• [Recorded data]:
== Segment start ==

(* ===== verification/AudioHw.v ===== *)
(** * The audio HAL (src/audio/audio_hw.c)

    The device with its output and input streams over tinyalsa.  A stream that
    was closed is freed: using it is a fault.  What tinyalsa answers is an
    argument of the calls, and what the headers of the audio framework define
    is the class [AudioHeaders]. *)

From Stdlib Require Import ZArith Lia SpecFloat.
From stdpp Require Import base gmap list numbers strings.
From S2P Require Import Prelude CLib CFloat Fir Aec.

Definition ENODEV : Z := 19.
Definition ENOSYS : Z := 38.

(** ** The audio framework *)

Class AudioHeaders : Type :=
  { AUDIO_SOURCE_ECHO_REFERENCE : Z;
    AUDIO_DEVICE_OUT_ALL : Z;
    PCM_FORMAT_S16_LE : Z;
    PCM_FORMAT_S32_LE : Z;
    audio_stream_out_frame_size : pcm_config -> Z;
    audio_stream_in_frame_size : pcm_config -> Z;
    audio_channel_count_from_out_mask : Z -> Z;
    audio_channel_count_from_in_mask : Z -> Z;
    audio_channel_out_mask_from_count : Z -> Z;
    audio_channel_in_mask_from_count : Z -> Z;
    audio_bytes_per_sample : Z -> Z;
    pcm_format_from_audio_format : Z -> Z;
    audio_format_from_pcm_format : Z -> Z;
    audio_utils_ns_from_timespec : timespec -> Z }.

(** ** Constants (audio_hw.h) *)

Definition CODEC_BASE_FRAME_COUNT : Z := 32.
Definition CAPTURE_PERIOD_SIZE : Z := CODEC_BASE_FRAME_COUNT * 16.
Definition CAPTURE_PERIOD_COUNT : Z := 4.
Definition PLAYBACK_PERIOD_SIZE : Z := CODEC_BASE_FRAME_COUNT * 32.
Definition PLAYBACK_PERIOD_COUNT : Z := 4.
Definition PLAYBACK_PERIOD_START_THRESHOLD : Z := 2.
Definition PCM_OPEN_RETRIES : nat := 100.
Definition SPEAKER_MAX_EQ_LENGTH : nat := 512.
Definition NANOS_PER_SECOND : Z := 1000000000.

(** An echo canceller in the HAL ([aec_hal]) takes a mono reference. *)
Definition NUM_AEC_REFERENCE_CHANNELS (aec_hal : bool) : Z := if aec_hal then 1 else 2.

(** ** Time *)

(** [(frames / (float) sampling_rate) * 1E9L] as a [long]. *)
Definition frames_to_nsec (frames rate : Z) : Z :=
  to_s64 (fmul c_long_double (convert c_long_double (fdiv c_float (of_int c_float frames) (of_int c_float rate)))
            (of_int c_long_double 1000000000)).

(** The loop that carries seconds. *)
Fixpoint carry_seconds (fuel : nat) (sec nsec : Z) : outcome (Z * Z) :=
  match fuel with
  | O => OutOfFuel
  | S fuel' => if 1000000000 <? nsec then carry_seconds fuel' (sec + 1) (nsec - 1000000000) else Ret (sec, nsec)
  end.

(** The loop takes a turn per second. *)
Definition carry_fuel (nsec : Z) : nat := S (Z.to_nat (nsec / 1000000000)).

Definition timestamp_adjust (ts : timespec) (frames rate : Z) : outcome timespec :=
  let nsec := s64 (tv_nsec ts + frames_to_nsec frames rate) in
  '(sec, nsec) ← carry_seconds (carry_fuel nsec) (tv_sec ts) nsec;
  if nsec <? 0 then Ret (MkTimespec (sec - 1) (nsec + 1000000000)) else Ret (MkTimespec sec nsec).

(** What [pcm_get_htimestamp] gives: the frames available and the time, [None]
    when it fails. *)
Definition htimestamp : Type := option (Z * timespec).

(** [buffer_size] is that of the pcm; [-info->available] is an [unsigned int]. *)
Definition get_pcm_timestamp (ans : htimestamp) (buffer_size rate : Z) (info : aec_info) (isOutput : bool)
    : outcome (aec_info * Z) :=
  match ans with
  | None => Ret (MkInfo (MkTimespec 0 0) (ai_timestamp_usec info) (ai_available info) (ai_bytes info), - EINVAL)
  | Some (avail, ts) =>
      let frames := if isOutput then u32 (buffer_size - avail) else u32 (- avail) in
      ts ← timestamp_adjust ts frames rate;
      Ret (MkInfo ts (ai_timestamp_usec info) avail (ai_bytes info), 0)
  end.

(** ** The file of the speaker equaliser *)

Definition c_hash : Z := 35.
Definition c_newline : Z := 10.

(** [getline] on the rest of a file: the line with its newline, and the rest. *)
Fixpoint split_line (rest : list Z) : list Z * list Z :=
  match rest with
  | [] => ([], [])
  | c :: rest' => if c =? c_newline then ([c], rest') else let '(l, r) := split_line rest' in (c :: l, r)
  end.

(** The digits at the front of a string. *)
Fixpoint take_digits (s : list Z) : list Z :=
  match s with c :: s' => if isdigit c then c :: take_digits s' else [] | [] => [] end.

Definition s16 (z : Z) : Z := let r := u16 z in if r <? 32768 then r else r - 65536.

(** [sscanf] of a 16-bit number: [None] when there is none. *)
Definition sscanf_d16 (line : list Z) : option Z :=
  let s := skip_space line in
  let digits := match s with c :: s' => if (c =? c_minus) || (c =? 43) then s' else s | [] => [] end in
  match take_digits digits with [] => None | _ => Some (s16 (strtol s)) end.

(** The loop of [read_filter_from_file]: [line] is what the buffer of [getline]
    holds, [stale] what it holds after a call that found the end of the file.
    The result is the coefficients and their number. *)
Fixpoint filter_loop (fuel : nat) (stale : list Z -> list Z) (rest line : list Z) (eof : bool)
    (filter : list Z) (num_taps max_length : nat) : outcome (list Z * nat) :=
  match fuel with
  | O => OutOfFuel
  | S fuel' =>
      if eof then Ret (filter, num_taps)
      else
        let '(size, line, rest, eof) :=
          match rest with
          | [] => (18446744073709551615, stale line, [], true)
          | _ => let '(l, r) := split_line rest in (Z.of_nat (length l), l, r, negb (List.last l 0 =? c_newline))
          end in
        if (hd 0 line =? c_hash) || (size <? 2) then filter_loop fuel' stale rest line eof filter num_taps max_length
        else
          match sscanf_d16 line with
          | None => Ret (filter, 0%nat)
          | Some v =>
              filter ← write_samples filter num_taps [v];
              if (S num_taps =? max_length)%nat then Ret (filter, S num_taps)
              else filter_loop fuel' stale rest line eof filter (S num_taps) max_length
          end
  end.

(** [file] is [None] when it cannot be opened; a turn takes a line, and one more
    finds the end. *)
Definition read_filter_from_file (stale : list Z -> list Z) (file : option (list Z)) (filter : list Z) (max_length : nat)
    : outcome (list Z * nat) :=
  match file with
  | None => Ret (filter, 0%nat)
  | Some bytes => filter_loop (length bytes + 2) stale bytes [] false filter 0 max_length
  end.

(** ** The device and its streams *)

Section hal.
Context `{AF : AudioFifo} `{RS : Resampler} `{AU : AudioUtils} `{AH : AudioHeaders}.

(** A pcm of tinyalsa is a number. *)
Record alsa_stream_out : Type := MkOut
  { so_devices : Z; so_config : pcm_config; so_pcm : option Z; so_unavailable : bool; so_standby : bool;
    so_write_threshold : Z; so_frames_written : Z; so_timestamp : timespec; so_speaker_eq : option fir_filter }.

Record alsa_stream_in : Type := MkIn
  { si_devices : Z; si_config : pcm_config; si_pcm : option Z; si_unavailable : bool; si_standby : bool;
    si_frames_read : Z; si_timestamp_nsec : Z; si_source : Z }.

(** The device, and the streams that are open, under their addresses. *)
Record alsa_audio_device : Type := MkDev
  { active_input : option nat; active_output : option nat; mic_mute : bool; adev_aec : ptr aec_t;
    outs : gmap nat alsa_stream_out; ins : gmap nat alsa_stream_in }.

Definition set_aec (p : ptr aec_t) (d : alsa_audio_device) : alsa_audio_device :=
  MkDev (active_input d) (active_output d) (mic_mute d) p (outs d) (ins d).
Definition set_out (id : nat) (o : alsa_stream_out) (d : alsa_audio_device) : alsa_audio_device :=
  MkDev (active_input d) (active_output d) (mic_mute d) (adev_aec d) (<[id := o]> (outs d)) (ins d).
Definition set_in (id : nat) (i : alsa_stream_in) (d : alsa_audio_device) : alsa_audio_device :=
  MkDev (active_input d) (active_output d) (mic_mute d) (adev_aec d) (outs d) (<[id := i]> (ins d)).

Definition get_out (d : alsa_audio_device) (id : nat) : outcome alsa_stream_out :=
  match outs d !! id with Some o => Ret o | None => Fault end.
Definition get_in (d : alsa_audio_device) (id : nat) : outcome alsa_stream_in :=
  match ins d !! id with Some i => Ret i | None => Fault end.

== Segment end ==

• [Exercise]:
Could you reproduce, exactly, every line above from the line with "PCM_FORMAT_S16_LE : Z;" to the line with "(** The loop takes a turn per second. *)", and no other line? Both ends count.

• [Written solution]:
    PCM_FORMAT_S16_LE : Z;
    PCM_FORMAT_S32_LE : Z;
    audio_stream_out_frame_size : pcm_config -> Z;
    audio_stream_in_frame_size : pcm_config -> Z;
    audio_channel_count_from_out_mask : Z -> Z;
    audio_channel_count_from_in_mask : Z -> Z;
    audio_channel_out_mask_from_count : Z -> Z;
    audio_channel_in_mask_from_count : Z -> Z;
    audio_bytes_per_sample : Z -> Z;
    pcm_format_from_audio_format : Z -> Z;
    audio_format_from_pcm_format : Z -> Z;
    audio_utils_ns_from_timespec : timespec -> Z }.

(** ** Constants (audio_hw.h) *)

Definition CODEC_BASE_FRAME_COUNT : Z := 32.
Definition CAPTURE_PERIOD_SIZE : Z := CODEC_BASE_FRAME_COUNT * 16.
Definition CAPTURE_PERIOD_COUNT : Z := 4.
Definition PLAYBACK_PERIOD_SIZE : Z := CODEC_BASE_FRAME_COUNT * 32.
Definition PLAYBACK_PERIOD_COUNT : Z := 4.
Definition PLAYBACK_PERIOD_START_THRESHOLD : Z := 2.
Definition PCM_OPEN_RETRIES : nat := 100.
Definition SPEAKER_MAX_EQ_LENGTH : nat := 512.
Definition NANOS_PER_SECOND : Z := 1000000000.

(** An echo canceller in the HAL ([aec_hal]) takes a mono reference. *)
Definition NUM_AEC_REFERENCE_CHANNELS (aec_hal : bool) : Z := if aec_hal then 1 else 2.

(** ** Time *)

(** [(frames / (float) sampling_rate) * 1E9L] as a [long]. *)
Definition frames_to_nsec (frames rate : Z) : Z :=
  to_s64 (fmul c_long_double (convert c_long_double (fdiv c_float (of_int c_float frames) (of_int c_float rate)))
            (of_int c_long_double 1000000000)).

(** The loop that carries seconds. *)
Fixpoint carry_seconds (fuel : nat) (sec nsec : Z) : outcome (Z * Z) :=
  match fuel with
  | O => OutOfFuel
  | S fuel' => if 1000000000 <? nsec then carry_seconds fuel' (sec + 1) (nsec - 1000000000) else Ret (sec, nsec)
  end.

(** The loop takes a turn per second. *)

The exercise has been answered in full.